The city’s Department of Correction has “real issues to be addressed,” Mayor Bill de Blasio admitted Monday — the day after The Post exclusively reported how hundreds of fed-up guards have departed for the NYPD in recent years.
Hizzoner agreed with DOC head Vincent Schiraldi’s blunt assessment to The Post that morale is “very low” within the department — as it surfaced that the newest class of 555 NYPD recruits includes 42 former DOC officers.
“Look, it’s a tough job, and it’s been a tough time for the Correction Department,” said de Blasio during a wide-ranging press briefing.
But the mayor, in the final half-year of his second term, said better days are coming for DOC guards, citing the reduced workload expected with the recent closure of a Rikers Island facility and a gradual return to normalcy in the city’s court system with the COVID-19 pandemic slowing.
“We’ve really tried to address a number of the concerns officers have,” he said. “Very good news has been that we’ve been able to close down another building at Rikers and therefore not need as many officers to cover the inmates we have.

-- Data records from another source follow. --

(* ===== verification/Consistency.v ===== *)
(** The invariant of the store: its tables are a projection of the boards the protocol
    produced. *)
From S2P Require Import Prelude Sql Protocol Validate Wellformed StateMachine Apply Spec.
From S2P Require Import Coordination Lifecycle History Refine Simulation Safety Admission.
From S2P Require Import Database.

(** What the write statements leave in the tables, as equations on the tables, and
    the relation between the rows of a board and its aggregate. *)

(** * Loops that write one table *)

(** A loop whose body updates one component [get] of the state by [g]. *)
Lemma for_each_field {A S M} (f : S → A → result S) (get : S → M) (put : M → S → S) (g : M → A → M) s l s' :
  (∀ s x s', f s x = Ok s' → s' = put (g (get s) x) s) →
  (∀ s, put (get s) s = s) → (∀ m s, get (put m s) = m) → (∀ m m' s, put m (put m' s) = put m s) →
  for_each f s l = Ok s' → s' = put (foldl g (get s) l) s.
Proof.
  intros Hf Hid Hget Hput. revert s. induction l as [|x l IH]; intros s H; cbn in *.
  - injection H as <-. by rewrite Hid.
  - apply bind_Ok in H as (s1 & H1 & H). apply Hf in H1 as ->. apply IH in H as ->.
    by rewrite Hget, Hput.
Qed.

Section upserts.
Context {V R : Type} (key : V → string) (row : V → option R → R).

(** [INSERT ... ON CONFLICT DO UPDATE] of every element, keyed within a board. *)
Definition upserted (boardID : string) (m : gmap (string * string) R) (l : list V)
  : gmap (string * string) R :=
  foldl (λ m v, <[(boardID, key v) := row v (m !! (boardID, key v))]> m) m l.

Lemma upserted_other boardID m l k : k.1 ≠ boardID → upserted boardID m l !! k = m !! k.
Proof.
  intros Hk. unfold upserted. revert m. induction l as [|v l IH]; intros m; [done|]. cbn.
  rewrite IH. apply lookup_insert_ne. intros <-. by apply Hk.
Qed.

Lemma upserted_lookup boardID m l id :
  NoDup (key <$> l) →
  upserted boardID m l !! (boardID, id) =
    match by_key key l !! id with
    | Some v => Some (row v (m !! (boardID, id)))
    | None => m !! (boardID, id)
    end.
Proof.
  unfold upserted. revert m. induction l as [|v l IH]; intros m Hnd; [done|]. cbn in Hnd |- *.
  apply NoDup_cons in Hnd as [Hv Hnd]. rewrite IH, by_key_cons by done.
  destruct (decide (id = key v)) as [->|Hne].
  - rewrite lookup_insert_eq. rewrite (proj2 (by_key_None key (key v) l)), lookup_insert_eq; [done|].
    rewrite Forall_forall. intros x Hx E. apply Hv. rewrite <- E. by apply list_elem_of_fmap_2.
  - rewrite (lookup_insert_ne m) by congruence. rewrite (lookup_insert_ne (by_key key l)) by done. done.
Qed.
End upserts.

Lemma requireBoard_Ok db id u : requireBoard db id = Ok u ↔ is_Some (db.(boards) !! id).
Proof. unfold requireBoard. by rewrite checkConstraint_Ok, is_Some_b_true. Qed.

(** Inverts a successful statement down to its constraints and its write. *)
Ltac inv_sql :=
  repeat (progress (inv_ok; repeat match goal with
  | H : checkConstraint _ _ = Ok _ |- _ => apply checkConstraint_Ok in H
  | H : bindUint64 _ = Ok _ |- _ => apply bindUint64_Ok in H
  | H : requireBoard _ _ = Ok _ |- _ => apply requireBoard_Ok in H
  end)).

(** * The rows of one board *)

Definition keptAttempt (v : Attempt) (old : option AttemptRow) : AttemptRow :=
  match old with
  | Some o => attemptRow o.(ar_task_id) o.(ar_worker_id) v
  | None => attemptRow v.(Attempt_TaskID) v.(Attempt_WorkerID) v
  end.
Definition keptLease (mode : Lease → AccessMode) (repository : string) (v : Lease) (old : option LeaseRow)
  : LeaseRow :=
  match old with
  | Some o => leaseRow o.(lr_task_id) o.(lr_attempt_id) o.(lr_worker_id) (mode v) repository v
  | None => leaseRow v.(Lease_TaskID) v.(Lease_AttemptID) v.(Lease_WorkerID) (mode v) repository v
  end.
Definition keptEvidence (v : Evidence) (old : option EvidenceRow) : EvidenceRow :=
  match old with
  | Some o => evidenceRow o.(vr_task_id) o.(vr_attempt_id) v
  | None => evidenceRow v.(Evidence_TaskID) v.(Evidence_AttemptID) v
  end.
Definition keptDependency (v : Dependency) (old : option DependencyRow) : DependencyRow :=
  match old with
  | Some o => mkDependencyRow o.(dr_task_id) o.(dr_depends_on) v
  | None => mkDependencyRow v.(Dependency_TaskID) v.(Dependency_DependsOn) v
  end.

(** The access mode the task of a lease has in the aggregate. *)
Definition modeOf (b : Board) (l : Lease) : AccessMode :=
  default "" (Task_AccessMode <$> by_key Task_ID b.(Board_Tasks) !! l.(Lease_TaskID)).

Lemma accessModes_lookup tasks (m : gmap string AccessMode) id :
  NoDup (Task_ID <$> tasks) →
  foldl (λ m task, <[task.(Task_ID) := task.(Task_AccessMode)]> m) m tasks !! id =
    match by_key Task_ID tasks !! id with Some t => Some t.(Task_AccessMode) | None => m !! id end.
Proof.
  revert m. induction tasks as [|t l IH]; intros m Hnd; [done|]. cbn in Hnd |- *.
  apply NoDup_cons in Hnd as [Ht Hnd]. rewrite IH, by_key_cons by done.
  destruct (decide (id = t.(Task_ID))) as [->|Hne].
  - rewrite !lookup_insert_eq. rewrite (proj2 (by_key_None Task_ID t.(Task_ID) l)); [done|].
    rewrite Forall_forall. intros x Hx E. apply Ht. rewrite <- E. by apply list_elem_of_fmap_2.
  - by rewrite !lookup_insert_ne.
Qed.

Definition artifactRow (e : Evidence) (a : ArtifactRef) : ArtifactRow :=
  mkArtifactRow e.(Evidence_ID) e.(Evidence_TaskID) a.(ArtifactRef_Type) a.(ArtifactRef_DisplayName)
    a.(ArtifactRef_Bytes) a.(ArtifactRef_SHA256).
Definition artifactsOf (e : Evidence) : list ArtifactRef := e.(Evidence_Result).(EvidenceResult_Artifacts).

Definition writeArtifacts (boardID : string) (m : gmap (string * string) ArtifactRow) (e : Evidence)
  : gmap (string * string) ArtifactRow :=
  foldl (λ m a, <[(boardID, a.(ArtifactRef_ID)) := artifactRow e a]> m) m (artifactsOf e).

(** The tables after [syncProjection], as a function of the tables before. *)
Definition synced (db : DB) (b : Board) : DB :=
  let id := b.(Board_ID) in
  let modes := foldl (λ m task, <[task.(Task_ID) := task.(Task_AccessMode)]> m) ∅ b.(Board_Tasks) in
  db <| tasks := upserted Task_ID (λ v _, taskRow v) id db.(tasks) b.(Board_Tasks) |>
     <| dependencies := upserted Dependency_ID keptDependency id db.(dependencies) b.(Board_Dependencies) |>
     <| attempts := upserted Attempt_ID keptAttempt id db.(attempts) b.(Board_Attempts) |>
     <| leases := upserted Lease_ID
          (keptLease (λ l, default "" ((modes : gmap string AccessMode) !! l.(Lease_TaskID)))
             b.(Board_Repository)) id db.(leases) b.(Board_Leases) |>
     <| evidence := upserted Evidence_ID keptEvidence id db.(evidence) b.(Board_Evidence) |>
     <| artifacts := foldl (writeArtifacts id) db.(artifacts) b.(Board_Evidence) |>.

Lemma upsertTasks_all id db l db' :
  for_each (upsertTask id) db l = Ok db' →
  db' = db <| tasks := upserted Task_ID (λ v _, taskRow v) id db.(tasks) l |>.
Proof.
  intros H. apply (for_each_field _ tasks (λ m db, db <| tasks := m |>)
    (λ m v, <[(id, v.(Task_ID)) := taskRow v]> m)) in H; [done| |by intros []|done|done].
  intros ??? E. unfold upsertTask in E. by inv_sql.
Qed.

Lemma upsertDependencies_all id db l db' :
  for_each (upsertDependency id) db l = Ok db' →
  db' = db <| dependencies := upserted Dependency_ID keptDependency id db.(dependencies) l |>.
Proof.
  intros H. apply (for_each_field _ dependencies (λ m db, db <| dependencies := m |>)
    (λ m v, <[(id, v.(Dependency_ID)) := keptDependency v (m !! (id, v.(Dependency_ID)))]> m)) in H;
    [done| |by intros []|done|done].
  intros ???. unfold upsertDependency, keptDependency. destruct (_ !! _); intros E; by inv_sql.
Qed.

Lemma upsertAttempts_all id db l db' :
  for_each (upsertAttempt id) db l = Ok db' →
  db' = db <| attempts := upserted Attempt_ID keptAttempt id db.(attempts) l |>.
Proof.
  intros H. apply (for_each_field _ attempts (λ m db, db <| attempts := m |>)
    (λ m v, <[(id, v.(Attempt_ID)) := keptAttempt v (m !! (id, v.(Attempt_ID)))]> m)) in H;
    [done| |by intros []|done|done].
  intros ???. unfold upsertAttempt, keptAttempt. destruct (_ !! _); intros E; by inv_sql.
Qed.

Lemma upsertLeases_all b (modes : gmap string AccessMode) db l db' :
  for_each (upsertLease b modes) db l = Ok db' →
  db' = db <| leases := upserted Lease_ID
    (keptLease (λ l, default "" (modes !! l.(Lease_TaskID))) b.(Board_Repository))
    b.(Board_ID) db.(leases) l |>.
Proof.
  intros H. apply (for_each_field _ leases (λ m db, db <| leases := m |>)
    (λ m v, <[(b.(Board_ID), v.(Lease_ID)) :=
       keptLease (λ l, default "" (modes !! l.(Lease_TaskID))) b.(Board_Repository) v
         (m !! (b.(Board_ID), v.(Lease_ID)))]> m)) in H; [done| |by intros []|done|done].
  intros ???. unfold upsertLease, keptLease. destruct (_ !! _); intros E; by inv_sql.
Qed.

Lemma upsertArtifacts_all id e db db' :
  for_each (upsertArtifact id e) db (artifactsOf e) = Ok db' →
  db' = db <| artifacts := writeArtifacts id db.(artifacts) e |>.
Proof.
  intros H. apply (for_each_field _ artifacts (λ m db, db <| artifacts := m |>)
    (λ m a, <[(id, a.(ArtifactRef_ID)) := artifactRow e a]> m)) in H; [done| |by intros []|done|done].
  intros ??? E. unfold upsertArtifact in E. by inv_sql.
Qed.

Lemma upsertEvidence_kept id db v db' :
  upsertEvidence id db v = Ok db' →
  db' = db <| evidence := <[(id, v.(Evidence_ID)) := keptEvidence v (db.(evidence) !! (id, v.(Evidence_ID)))]>
          db.(evidence) |>.
Proof. unfold upsertEvidence, keptEvidence. destruct (_ !! _); intros E; by inv_sql. Qed.

Lemma foldl_pair {A B C} (f : A → C → A) (g : B → C → B) l a b :
  foldl (λ p c, (f p.1 c, g p.2 c)) (a, b) l = (foldl f a l, foldl g b l).
Proof. revert a b. induction l as [|c l IH]; intros a b; [done|]. apply IH. Qed.

Lemma upsertEvidence_all id db l db' :
  for_each (λ db value, db ← upsertEvidence id db value; for_each (upsertArtifact id value) db (artifactsOf value))
    db l = Ok db' →
  db' = db <| evidence := upserted Evidence_ID keptEvidence id db.(evidence) l |>
           <| artifacts := foldl (writeArtifacts id) db.(artifacts) l |>.
Proof.
  intros H. apply (for_each_field _ (λ db, (db.(evidence), db.(artifacts)))
    (λ p db, db <| evidence := p.1 |> <| artifacts := p.2 |>)
    (λ p v, (<[(id, v.(Evidence_ID)) := keptEvidence v (p.1 !! (id, v.(Evidence_ID)))]> p.1,
       writeArtifacts id p.2 v))) in H; [| |by intros []|by intros []|done].
  - subst. by rewrite (foldl_pair (λ m v, <[(id, v.(Evidence_ID)) :=
      keptEvidence v (m !! (id, v.(Evidence_ID)))]> m) (writeArtifacts id)).
  - intros ??? E. apply bind_Ok in E as (db1 & E1%upsertEvidence_kept & E2%upsertArtifacts_all). by subst.
Qed.

Lemma syncProjection_synced db b db' : syncProjection db b = Ok db' → db' = synced db b.
Proof.
  unfold syncProjection, synced. intros H.
  apply bind_Ok in H as (db1 & ->%upsertTasks_all & H).
  apply bind_Ok in H as (db2 & ->%upsertDependencies_all & H).
  apply bind_Ok in H as (db3 & ->%upsertAttempts_all & H).
  apply bind_Ok in H as (db4 & ->%upsertLeases_all & H).
  by apply upsertEvidence_all in H as ->.
Qed.

(** * Appending events *)

Definition eventKey (e : Event) : string * Z := (e.(Event_BoardID), e.(Event_Version)).
Definition eventRow (e : Event) : EventRow := mkEventRow e.(Event_ID) e.

(** The events written, none over an existing one. *)
Record appended (db : DB) (es : list Event) (db' : DB) : Prop := {
  ap_rest : db' = db <| events := db'.(events) |>;
  ap_old : db.(events) ⊆ db'.(events);
  ap_new : ∀ e, e ∈ es → db'.(events) !! eventKey e = Some (eventRow e);
  ap_only : ∀ k row, db'.(events) !! k = Some row →
    db.(events) !! k = Some row ∨ ∃ e, e ∈ es ∧ k = eventKey e ∧ row = eventRow e;
  ap_bounds : Forall (λ e, 1 ≤ e.(Event_Version) < 9223372036854775808)%Z es;
}.

Lemma appendEvent_appended db e db' : appendEvent db e = Ok db' → appended db [e] db'.
Proof.
  unfold appendEvent. intros H. inv_sql.
  match goal with H : is_Some_b _ = false |- _ => apply is_Some_b_false in H as Hn end.
  split; cbn.
  - done.
  - by apply insert_subseteq.
  - intros e' ->%list_elem_of_singleton. apply lookup_insert_eq.
  - intros k row. rewrite lookup_insert. case_decide as E; [intros [= <-]; right|by left].
    exists e. split; [by left|]. done.
  - apply Forall_singleton. lia.
Qed.

Lemma appendEvents_appended db es db' : appendEvents db es = Ok db' → appended db es db'.
Proof.
  unfold appendEvents. revert db. induction es as [|e es IH]; intros db H; cbn in H.
  - injection H as <-. split; try done; [by destruct db|by intros ? ?%not_elem_of_nil|by left].
  - apply bind_Ok in H as (db1 & [E1 O1 N1 Y1 B1]%appendEvent_appended & [E2 O2 N2 Y2 B2]%IH). split.
    + rewrite E2, E1. done.
    + by etrans.
    + intros x [->|Hx]%elem_of_cons; [|by apply N2].
      eapply lookup_weaken; [apply N1; by left|done].
    + intros k row Hk. destruct (Y2 k row Hk) as [H|(x & Hx & ?)]; [|right; exists x; split; [by right|done]].
      destruct (Y1 k row H) as [?|(x & Hx & ?)]; [by left|right; exists x].
      split; [apply list_elem_of_singleton in Hx as ->; by left|done].
    + constructor; [by inversion B1|done].
Qed.

(** The invariant of the store: every stored board is one the protocol produced,
    and the rows of the other tables are its projection and its event log. *)

(** * A board and a later version of it *)

Record advance (b next : Board) (es : list Event) : Prop := {
  ad_tasks : ∀ id, is_Some (by_key Task_ID b.(Board_Tasks) !! id) →
    is_Some (by_key Task_ID next.(Board_Tasks) !! id);
  ad_history : history (abs b) (abs next);
  ad_version : next.(Board_Version) = u64 (b.(Board_Version) + Z.of_nat (length es));
  ad_events : ∀ n e, es !! n = Some e →
    e.(Event_BoardID) = next.(Board_ID) ∧ e.(Event_Version) = u64 (b.(Board_Version) + Z.of_nat (S n));
  ad_changed : es = [] → next = b;
}.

“And also the courts [are] finally starting to come back to life more,” de Blasio continued. “We need to see much more of what we’re seeing now, but at least it’s started so people who are deemed appropriate to go to state prison are now being moved out of our city jails.”
Current and former DOC guards interviewed for the front-page Post story cited a poor and unresponsive agency administration and an expectation to pull double and triple shifts as some of the reasons for their displeasure.
De Blasio said he felt the DOC is headed in the right direction but conceded that the city has its work cut out for it.
“So we see some reason for progress that I think are going to help a lot,” he said. “But there’s real issues to be addressed, and we’ll keep addressing them for sure.”
His sentiment echoed that of Schiraldi, who was named commissioner of the embattled DOC just last month.
“Morale at the Department of Correction is very low,” Schiraldi told The Post on Sunday. “It’s been a month, and I think I’m playing to reasonably good reviews. But there’s no switch you pull on the wall that all of a sudden makes people happy to come to work.”